Problem: Begin with the first line of the listing and quote every line through the one containing "excluded and the"; give only those lines.

________________________

(** X24.  The fallback fills the result from the popular list.  When
    the sequence counter of the store is not negative and the provider
    returns popular movies, the result is what the first two phases picked,
    followed by the popular movies in the provider's order, leaving out the
    excluded and the repeated ones, until [count] movies are reached.  For
    a user without ratings the first two phases pick nothing, so the result
    is the first [count] popular movies that are not excluded. *)
Theorem movie_result_is_filled_from_popular
    (P : TmdbMovies.Provider) (user : TvRecommender.User) (excl0 : gset Z)
    (count : nat) (d : Db) (popular : list TmdbMovies.TMDBMovie)
    (result : list Movie) (excl' : gset Z) (d' : Db) :
  0 <= movies_seq d ->
  TmdbMovies.getPopularMovies P = Some popular ->
  getMovieRecommendationsForUser P user excl0 count d = (result, excl', d') ->
  let st2 := beforeFallback P user excl0 count d in
  ids result
  = ids (recommendations st2)
    ++ take (count - length (recommendations st2))
         (fresh (excludeMovieTmdbIds st2) (map TmdbMovies.id popular))
  /\ (getUserMovieRatings (TvRecommender.user_id user) d = [] ->
      ids result = take count (fresh excl0 (map TmdbMovies.id popular))).
Proof.
  intros Hseq Hpop. rewrite movie_result_is_recommendations.
  intros [= <- <- <-]. cbn zeta. rewrite movie_runPhases_unfold.
  destruct (beforeFallback_spec P user excl0 count d)
    as [(I1 & _ & I3 & _) (_ & _ & _ & Hs)].
  assert (forall st,
            0 <= movies_seq (db st) ->
            (forall t, t ∈ ids (recommendations st) ->
               t ∈ excludeMovieTmdbIds st) ->
            (length (recommendations st) <= count)%nat ->
            ids (recommendations (fallbackPhase P count st))
            = ids (recommendations st)
              ++ take (count - length (recommendations st))
                   (fresh (excludeMovieTmdbIds st) (map TmdbMovies.id popular)))
    as Hfill.
  { intros st Hst Hsub Hlen. unfold fallbackPhase. rewrite Hpop.
    destruct (full count st) eqn:Hfull; simpl.
    - apply Nat.leb_le in Hfull.
      replace (count - length (recommendations st))%nat with 0%nat by lia.
      now rewrite take_0, app_nil_r.
    - now apply takeFromProvider_ids. }
  split.
  - apply Hfill; [now apply Hs | | exact I3].
    intros t Ht. rewrite I1. now apply elem_of_union_l, elem_of_list_to_set.
  - intros Hnone. unfold beforeFallback. rewrite Hnone.
    unfold collaborativePhase, contentPhase. simpl.
    rewrite andb_false_r.
    rewrite (Hfill (initial excl0 d)); simpl;
      [now rewrite Nat.sub_0_r | exact Hseq | intros t Ht; inversion Ht | lia].
Qed.

Lemma movie_result_is_filled_from_popular_witness :
  ids (fst (fst (getMovieRecommendationsForUser MovieSamples.provider
                   Scenario.viewer {[ 2 ]} 5 MovieSamples.emptyMovieDb)))
  = take 5 (fresh {[ 2 ]} [1; 2; 1; 3]).
Proof.
  destruct (getMovieRecommendationsForUser MovieSamples.provider
              Scenario.viewer {[ 2 ]} 5 MovieSamples.emptyMovieDb)
    as [[result excl'] d'] eqn:E.
  exact (proj2 (movie_result_is_filled_from_popular MovieSamples.provider
                  Scenario.viewer {[ 2 ]} 5 MovieSamples.emptyMovieDb
                  _ result excl' d' (Z.le_refl 0) eq_refl E) eq_refl).
Defined.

________________________

Response:
(** X24.  The fallback fills the result from the popular list.  When
    the sequence counter of the store is not negative and the provider
    returns popular movies, the result is what the first two phases picked,
    followed by the popular movies in the provider's order, leaving out the
    excluded and the repeated ones, until [count] movies are reached.  For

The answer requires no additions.